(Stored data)
-=-=-
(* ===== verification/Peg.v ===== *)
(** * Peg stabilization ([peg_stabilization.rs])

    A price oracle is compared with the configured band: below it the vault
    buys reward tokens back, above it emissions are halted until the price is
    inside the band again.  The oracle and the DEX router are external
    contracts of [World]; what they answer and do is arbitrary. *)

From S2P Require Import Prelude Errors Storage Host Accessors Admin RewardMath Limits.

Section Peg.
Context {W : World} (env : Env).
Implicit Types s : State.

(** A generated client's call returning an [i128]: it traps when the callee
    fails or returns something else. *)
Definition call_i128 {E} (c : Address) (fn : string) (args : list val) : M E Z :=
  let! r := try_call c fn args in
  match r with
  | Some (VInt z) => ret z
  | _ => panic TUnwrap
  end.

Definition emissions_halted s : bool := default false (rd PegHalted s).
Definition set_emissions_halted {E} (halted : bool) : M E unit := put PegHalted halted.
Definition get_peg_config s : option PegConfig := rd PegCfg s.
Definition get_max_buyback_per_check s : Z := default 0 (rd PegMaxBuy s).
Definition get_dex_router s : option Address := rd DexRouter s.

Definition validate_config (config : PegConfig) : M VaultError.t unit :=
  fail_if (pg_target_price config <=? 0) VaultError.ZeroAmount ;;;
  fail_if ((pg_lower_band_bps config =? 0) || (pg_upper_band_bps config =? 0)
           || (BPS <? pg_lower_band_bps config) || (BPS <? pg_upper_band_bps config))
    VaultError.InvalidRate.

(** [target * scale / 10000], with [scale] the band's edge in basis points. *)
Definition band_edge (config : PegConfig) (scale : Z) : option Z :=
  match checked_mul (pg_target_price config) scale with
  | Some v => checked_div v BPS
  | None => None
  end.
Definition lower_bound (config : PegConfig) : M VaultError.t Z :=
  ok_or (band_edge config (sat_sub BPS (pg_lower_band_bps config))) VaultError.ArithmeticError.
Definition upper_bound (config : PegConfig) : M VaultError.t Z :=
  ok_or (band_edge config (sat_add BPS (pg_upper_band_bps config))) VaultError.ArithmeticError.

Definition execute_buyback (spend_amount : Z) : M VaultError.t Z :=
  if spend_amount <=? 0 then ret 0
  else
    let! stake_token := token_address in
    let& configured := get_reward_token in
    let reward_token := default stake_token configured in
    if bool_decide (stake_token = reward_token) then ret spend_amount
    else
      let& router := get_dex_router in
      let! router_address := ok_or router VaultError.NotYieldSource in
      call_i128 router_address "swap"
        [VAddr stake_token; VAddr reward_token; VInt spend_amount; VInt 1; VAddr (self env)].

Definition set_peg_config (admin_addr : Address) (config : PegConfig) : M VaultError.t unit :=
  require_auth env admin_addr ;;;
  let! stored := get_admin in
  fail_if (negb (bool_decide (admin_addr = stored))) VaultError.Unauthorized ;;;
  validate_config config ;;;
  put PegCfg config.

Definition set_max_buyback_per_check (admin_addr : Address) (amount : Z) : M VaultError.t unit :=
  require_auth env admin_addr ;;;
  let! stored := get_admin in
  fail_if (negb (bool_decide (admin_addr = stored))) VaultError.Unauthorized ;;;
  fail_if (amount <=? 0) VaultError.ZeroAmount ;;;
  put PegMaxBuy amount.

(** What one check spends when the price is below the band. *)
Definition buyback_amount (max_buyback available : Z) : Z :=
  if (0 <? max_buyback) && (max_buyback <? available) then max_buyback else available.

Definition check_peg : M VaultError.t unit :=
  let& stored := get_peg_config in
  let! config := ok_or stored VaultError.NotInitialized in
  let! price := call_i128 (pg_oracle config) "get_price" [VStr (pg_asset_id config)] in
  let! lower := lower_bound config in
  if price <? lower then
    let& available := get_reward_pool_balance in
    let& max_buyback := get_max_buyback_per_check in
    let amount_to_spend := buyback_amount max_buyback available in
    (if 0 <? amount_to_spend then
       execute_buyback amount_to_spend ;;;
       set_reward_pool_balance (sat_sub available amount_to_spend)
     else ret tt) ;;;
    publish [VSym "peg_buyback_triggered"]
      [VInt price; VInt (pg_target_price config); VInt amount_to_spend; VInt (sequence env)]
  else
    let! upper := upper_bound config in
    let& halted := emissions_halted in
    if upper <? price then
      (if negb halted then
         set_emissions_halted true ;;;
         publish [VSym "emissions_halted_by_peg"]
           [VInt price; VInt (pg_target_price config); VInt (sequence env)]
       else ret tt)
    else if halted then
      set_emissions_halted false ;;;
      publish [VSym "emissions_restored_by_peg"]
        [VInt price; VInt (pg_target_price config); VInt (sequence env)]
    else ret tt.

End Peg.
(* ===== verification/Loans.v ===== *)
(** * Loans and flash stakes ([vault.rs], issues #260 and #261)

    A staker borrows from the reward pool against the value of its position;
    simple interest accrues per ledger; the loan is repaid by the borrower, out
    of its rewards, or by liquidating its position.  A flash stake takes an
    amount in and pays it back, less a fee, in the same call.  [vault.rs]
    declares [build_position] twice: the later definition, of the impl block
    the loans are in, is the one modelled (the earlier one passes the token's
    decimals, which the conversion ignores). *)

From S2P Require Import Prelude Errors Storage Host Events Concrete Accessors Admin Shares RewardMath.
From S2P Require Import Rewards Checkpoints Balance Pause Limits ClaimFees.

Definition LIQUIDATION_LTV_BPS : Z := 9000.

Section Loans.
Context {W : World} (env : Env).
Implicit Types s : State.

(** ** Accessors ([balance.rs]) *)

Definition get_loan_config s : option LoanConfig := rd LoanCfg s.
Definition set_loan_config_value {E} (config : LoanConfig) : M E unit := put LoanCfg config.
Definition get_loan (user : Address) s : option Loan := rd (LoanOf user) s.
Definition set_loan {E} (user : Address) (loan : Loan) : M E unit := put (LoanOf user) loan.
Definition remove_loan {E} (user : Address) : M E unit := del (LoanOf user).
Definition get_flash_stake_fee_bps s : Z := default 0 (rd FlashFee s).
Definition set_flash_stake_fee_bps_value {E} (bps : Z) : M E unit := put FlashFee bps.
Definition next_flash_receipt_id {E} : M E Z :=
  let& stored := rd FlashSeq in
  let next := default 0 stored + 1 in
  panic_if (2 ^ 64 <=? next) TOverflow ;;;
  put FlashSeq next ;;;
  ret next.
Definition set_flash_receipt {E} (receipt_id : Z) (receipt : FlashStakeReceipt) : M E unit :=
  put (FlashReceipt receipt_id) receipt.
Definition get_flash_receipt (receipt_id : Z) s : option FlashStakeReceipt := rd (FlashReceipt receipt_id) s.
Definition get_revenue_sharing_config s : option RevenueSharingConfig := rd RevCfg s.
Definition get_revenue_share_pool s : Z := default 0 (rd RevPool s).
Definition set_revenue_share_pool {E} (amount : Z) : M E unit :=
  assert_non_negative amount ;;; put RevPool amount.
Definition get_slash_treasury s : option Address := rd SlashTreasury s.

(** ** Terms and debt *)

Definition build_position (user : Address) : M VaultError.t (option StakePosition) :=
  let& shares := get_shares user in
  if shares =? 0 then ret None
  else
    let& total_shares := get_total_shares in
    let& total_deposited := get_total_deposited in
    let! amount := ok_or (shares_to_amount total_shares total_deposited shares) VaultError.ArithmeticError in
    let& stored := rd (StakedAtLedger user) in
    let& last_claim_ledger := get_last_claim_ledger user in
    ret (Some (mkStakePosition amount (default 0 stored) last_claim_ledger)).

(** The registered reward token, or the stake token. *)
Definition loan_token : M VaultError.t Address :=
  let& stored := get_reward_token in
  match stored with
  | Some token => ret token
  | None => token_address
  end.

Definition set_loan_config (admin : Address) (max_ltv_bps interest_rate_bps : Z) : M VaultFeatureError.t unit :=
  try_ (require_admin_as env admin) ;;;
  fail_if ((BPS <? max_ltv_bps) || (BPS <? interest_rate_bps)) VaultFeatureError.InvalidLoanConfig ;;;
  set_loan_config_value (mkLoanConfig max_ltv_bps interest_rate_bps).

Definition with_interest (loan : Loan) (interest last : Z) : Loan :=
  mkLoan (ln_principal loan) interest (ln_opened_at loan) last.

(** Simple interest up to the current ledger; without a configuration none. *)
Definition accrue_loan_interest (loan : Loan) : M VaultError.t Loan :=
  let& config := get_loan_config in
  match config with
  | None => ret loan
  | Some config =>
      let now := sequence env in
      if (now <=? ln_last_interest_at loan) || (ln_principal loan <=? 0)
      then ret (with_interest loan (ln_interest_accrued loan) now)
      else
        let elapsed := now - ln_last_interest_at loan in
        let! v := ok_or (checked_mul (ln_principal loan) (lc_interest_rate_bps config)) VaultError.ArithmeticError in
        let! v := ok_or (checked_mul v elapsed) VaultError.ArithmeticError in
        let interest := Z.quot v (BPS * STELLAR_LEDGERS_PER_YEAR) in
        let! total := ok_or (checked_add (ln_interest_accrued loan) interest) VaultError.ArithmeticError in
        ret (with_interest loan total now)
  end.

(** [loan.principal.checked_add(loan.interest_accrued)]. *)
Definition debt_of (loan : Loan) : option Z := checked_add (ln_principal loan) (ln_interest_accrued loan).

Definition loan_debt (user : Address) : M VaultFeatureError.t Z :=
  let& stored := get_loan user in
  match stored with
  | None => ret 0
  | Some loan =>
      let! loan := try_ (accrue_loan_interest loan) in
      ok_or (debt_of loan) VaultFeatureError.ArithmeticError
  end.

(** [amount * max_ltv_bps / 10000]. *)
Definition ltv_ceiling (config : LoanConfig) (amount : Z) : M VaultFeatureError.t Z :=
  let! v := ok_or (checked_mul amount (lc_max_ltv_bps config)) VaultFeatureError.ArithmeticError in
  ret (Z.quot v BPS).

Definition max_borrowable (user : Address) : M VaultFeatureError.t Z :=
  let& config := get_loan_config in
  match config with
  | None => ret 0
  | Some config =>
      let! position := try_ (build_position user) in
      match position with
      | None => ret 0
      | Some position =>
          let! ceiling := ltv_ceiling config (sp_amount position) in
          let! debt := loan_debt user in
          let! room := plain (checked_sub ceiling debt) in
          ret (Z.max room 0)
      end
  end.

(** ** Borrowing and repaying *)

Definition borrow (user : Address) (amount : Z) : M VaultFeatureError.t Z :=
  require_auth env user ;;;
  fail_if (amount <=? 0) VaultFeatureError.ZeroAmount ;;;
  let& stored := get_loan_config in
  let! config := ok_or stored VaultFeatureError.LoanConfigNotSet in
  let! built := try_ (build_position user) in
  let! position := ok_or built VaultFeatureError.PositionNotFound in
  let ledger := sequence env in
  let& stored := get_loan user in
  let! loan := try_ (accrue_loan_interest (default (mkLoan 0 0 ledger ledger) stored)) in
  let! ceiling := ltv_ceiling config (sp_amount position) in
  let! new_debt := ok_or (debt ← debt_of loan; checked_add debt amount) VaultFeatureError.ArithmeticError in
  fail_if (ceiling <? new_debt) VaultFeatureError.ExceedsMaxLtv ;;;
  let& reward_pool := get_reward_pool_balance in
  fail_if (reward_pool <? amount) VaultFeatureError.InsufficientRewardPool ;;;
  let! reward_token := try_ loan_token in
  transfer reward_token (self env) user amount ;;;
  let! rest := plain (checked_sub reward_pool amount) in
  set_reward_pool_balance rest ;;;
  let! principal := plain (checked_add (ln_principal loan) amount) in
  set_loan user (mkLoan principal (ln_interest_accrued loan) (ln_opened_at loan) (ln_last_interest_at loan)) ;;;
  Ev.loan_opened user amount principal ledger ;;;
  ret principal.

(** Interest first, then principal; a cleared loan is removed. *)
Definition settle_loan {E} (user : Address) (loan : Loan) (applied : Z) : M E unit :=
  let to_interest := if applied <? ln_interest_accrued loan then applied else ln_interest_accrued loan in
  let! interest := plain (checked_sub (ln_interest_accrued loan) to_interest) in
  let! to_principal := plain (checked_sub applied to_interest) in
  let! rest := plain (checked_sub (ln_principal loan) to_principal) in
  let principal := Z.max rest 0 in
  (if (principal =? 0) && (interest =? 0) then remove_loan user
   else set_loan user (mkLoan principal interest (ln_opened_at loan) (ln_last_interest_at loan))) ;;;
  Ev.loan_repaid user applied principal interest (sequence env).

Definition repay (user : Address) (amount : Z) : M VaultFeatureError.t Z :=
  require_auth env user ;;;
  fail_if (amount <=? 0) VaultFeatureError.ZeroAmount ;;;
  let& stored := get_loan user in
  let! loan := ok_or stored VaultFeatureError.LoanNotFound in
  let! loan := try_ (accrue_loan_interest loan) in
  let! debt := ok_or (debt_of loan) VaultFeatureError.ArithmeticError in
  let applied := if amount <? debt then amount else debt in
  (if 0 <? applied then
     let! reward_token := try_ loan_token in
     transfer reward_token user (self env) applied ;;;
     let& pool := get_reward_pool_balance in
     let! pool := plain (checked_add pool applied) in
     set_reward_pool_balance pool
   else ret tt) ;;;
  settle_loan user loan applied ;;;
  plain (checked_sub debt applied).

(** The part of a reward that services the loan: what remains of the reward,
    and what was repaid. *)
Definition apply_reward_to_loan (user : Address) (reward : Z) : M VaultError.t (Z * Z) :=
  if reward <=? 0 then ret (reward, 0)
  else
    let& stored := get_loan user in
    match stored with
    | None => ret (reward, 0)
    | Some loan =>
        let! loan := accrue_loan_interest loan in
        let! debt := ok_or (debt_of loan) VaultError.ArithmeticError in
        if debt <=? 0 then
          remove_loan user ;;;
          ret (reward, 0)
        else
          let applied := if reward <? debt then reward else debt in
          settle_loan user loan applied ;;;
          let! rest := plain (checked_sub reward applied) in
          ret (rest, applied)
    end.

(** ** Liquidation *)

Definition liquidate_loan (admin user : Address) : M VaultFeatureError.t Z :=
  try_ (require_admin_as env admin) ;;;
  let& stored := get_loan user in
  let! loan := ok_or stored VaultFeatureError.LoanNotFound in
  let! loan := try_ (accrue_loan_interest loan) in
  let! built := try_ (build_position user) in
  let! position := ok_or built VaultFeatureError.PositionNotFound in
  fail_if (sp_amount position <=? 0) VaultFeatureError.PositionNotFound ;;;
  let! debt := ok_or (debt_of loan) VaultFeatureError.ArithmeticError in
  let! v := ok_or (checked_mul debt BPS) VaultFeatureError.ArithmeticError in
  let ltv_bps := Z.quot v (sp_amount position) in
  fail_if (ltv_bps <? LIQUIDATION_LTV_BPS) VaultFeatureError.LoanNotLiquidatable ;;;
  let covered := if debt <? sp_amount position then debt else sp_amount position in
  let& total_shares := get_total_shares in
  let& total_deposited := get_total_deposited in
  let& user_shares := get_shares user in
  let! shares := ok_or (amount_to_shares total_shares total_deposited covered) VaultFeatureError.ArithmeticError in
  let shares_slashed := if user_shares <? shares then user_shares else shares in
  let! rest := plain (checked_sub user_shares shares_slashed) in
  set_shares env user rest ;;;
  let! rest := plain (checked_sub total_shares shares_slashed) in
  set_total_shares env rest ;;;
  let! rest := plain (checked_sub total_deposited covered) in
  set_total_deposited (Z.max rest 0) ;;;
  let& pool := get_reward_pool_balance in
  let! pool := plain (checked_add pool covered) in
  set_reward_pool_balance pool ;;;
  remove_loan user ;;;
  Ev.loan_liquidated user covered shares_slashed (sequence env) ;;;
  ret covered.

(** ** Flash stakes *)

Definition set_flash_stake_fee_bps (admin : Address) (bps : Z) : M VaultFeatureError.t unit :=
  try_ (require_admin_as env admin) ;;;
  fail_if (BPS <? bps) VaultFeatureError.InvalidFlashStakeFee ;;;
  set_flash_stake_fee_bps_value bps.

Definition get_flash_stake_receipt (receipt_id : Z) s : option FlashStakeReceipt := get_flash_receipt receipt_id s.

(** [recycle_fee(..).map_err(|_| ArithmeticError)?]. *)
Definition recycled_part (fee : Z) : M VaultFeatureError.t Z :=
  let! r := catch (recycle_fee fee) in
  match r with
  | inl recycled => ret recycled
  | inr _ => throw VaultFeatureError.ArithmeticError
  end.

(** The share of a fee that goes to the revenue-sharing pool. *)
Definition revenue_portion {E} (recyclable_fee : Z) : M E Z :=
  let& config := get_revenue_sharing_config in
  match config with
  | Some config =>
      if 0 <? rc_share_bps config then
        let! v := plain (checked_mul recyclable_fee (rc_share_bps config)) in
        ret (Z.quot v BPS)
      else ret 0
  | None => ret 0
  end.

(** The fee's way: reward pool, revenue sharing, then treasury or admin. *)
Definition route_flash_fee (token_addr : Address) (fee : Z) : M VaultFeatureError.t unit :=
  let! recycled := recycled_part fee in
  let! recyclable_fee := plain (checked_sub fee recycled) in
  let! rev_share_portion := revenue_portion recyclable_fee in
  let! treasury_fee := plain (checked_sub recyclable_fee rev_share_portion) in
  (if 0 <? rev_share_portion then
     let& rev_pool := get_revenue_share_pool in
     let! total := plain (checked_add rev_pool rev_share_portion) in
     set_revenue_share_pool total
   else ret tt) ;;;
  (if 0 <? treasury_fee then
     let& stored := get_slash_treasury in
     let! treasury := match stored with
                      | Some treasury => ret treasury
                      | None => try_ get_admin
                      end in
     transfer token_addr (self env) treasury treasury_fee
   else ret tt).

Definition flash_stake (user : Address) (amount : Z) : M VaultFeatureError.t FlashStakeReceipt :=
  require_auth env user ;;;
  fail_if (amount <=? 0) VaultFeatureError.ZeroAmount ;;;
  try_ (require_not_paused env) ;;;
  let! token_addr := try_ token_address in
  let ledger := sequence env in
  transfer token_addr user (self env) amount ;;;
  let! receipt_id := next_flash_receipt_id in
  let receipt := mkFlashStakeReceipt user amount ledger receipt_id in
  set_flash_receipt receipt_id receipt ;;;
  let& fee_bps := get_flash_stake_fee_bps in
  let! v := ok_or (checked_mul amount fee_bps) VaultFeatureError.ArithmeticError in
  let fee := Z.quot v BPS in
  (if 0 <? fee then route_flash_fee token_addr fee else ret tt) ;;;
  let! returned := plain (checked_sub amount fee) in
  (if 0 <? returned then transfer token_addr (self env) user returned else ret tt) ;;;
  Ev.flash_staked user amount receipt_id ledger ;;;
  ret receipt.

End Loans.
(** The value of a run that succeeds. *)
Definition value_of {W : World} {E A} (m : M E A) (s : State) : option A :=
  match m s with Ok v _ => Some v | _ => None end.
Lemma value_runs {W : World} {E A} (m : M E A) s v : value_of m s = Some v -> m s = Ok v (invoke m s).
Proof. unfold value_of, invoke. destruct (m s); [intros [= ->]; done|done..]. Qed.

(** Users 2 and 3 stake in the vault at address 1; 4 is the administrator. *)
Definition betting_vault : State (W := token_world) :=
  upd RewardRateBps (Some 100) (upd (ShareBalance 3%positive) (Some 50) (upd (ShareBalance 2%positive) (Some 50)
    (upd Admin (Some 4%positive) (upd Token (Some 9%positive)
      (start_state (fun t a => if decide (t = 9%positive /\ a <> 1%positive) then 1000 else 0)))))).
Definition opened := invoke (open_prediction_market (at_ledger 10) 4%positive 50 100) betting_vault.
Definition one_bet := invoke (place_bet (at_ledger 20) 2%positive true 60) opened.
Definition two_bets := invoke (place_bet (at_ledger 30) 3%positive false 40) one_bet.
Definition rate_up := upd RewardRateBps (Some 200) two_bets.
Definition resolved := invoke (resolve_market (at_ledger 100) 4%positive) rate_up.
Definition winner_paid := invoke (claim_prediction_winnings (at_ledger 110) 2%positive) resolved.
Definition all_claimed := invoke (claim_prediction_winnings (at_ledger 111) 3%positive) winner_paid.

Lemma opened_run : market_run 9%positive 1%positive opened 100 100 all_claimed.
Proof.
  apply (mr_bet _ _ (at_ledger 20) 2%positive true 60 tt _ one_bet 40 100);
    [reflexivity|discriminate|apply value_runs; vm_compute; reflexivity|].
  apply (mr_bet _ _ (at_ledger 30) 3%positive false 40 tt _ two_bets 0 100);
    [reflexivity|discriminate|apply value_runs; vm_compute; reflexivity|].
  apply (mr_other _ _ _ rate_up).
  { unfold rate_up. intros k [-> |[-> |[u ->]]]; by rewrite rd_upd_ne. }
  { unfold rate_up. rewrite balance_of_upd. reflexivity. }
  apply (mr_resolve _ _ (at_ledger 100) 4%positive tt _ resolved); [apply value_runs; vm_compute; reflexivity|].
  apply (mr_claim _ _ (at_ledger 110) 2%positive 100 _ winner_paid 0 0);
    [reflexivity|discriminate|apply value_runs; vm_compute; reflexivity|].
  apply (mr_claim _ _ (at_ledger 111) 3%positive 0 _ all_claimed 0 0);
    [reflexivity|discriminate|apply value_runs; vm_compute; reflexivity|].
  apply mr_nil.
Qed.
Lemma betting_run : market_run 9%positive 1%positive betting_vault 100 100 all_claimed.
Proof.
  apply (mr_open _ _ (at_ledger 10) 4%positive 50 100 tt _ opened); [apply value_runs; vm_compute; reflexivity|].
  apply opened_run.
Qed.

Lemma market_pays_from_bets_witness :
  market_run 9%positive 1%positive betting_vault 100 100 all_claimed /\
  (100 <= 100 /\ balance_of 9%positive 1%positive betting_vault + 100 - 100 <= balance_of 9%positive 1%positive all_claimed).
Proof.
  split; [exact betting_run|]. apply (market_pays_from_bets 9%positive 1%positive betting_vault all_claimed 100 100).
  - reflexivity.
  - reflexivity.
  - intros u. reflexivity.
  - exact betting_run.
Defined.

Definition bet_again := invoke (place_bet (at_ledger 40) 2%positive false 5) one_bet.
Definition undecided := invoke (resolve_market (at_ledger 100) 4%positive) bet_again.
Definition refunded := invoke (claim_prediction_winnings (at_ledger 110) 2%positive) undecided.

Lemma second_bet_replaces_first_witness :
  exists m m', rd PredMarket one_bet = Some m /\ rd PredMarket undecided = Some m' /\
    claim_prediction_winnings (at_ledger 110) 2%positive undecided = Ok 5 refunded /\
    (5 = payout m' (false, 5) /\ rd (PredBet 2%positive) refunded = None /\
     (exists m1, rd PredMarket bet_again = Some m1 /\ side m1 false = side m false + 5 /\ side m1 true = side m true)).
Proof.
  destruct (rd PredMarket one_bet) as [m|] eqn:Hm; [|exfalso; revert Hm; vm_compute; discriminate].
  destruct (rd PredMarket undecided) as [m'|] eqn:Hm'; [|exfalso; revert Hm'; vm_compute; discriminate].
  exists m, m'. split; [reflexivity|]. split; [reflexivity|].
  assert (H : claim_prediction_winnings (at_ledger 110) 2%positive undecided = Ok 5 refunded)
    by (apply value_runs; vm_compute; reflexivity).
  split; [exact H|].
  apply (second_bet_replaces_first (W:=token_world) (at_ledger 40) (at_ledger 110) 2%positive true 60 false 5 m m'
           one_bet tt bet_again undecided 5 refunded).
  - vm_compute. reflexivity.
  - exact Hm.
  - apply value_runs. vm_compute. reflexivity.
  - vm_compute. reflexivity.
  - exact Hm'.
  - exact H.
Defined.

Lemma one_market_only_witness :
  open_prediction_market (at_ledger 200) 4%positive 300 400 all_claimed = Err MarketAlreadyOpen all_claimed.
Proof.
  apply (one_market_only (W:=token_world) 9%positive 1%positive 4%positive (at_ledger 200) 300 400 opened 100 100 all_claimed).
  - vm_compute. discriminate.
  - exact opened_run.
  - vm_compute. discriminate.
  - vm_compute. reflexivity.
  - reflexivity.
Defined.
-=-=-
Each line from the top of the records above through the line containing "ok_or (band_edge config (sat_sub" needs to be transcribed exactly, and no line after it.

(* ===== verification/Peg.v ===== *)
(** * Peg stabilization ([peg_stabilization.rs])

    A price oracle is compared with the configured band: below it the vault
    buys reward tokens back, above it emissions are halted until the price is
    inside the band again.  The oracle and the DEX router are external
    contracts of [World]; what they answer and do is arbitrary. *)

From S2P Require Import Prelude Errors Storage Host Accessors Admin RewardMath Limits.

Section Peg.
Context {W : World} (env : Env).
Implicit Types s : State.

(** A generated client's call returning an [i128]: it traps when the callee
    fails or returns something else. *)
Definition call_i128 {E} (c : Address) (fn : string) (args : list val) : M E Z :=
  let! r := try_call c fn args in
  match r with
  | Some (VInt z) => ret z
  | _ => panic TUnwrap
  end.

Definition emissions_halted s : bool := default false (rd PegHalted s).
Definition set_emissions_halted {E} (halted : bool) : M E unit := put PegHalted halted.
Definition get_peg_config s : option PegConfig := rd PegCfg s.
Definition get_max_buyback_per_check s : Z := default 0 (rd PegMaxBuy s).
Definition get_dex_router s : option Address := rd DexRouter s.

Definition validate_config (config : PegConfig) : M VaultError.t unit :=
  fail_if (pg_target_price config <=? 0) VaultError.ZeroAmount ;;;
  fail_if ((pg_lower_band_bps config =? 0) || (pg_upper_band_bps config =? 0)
           || (BPS <? pg_lower_band_bps config) || (BPS <? pg_upper_band_bps config))
    VaultError.InvalidRate.

(** [target * scale / 10000], with [scale] the band's edge in basis points. *)
Definition band_edge (config : PegConfig) (scale : Z) : option Z :=
  match checked_mul (pg_target_price config) scale with
  | Some v => checked_div v BPS
  | None => None
  end.
Definition lower_bound (config : PegConfig) : M VaultError.t Z :=
  ok_or (band_edge config (sat_sub BPS (pg_lower_band_bps config))) VaultError.ArithmeticError.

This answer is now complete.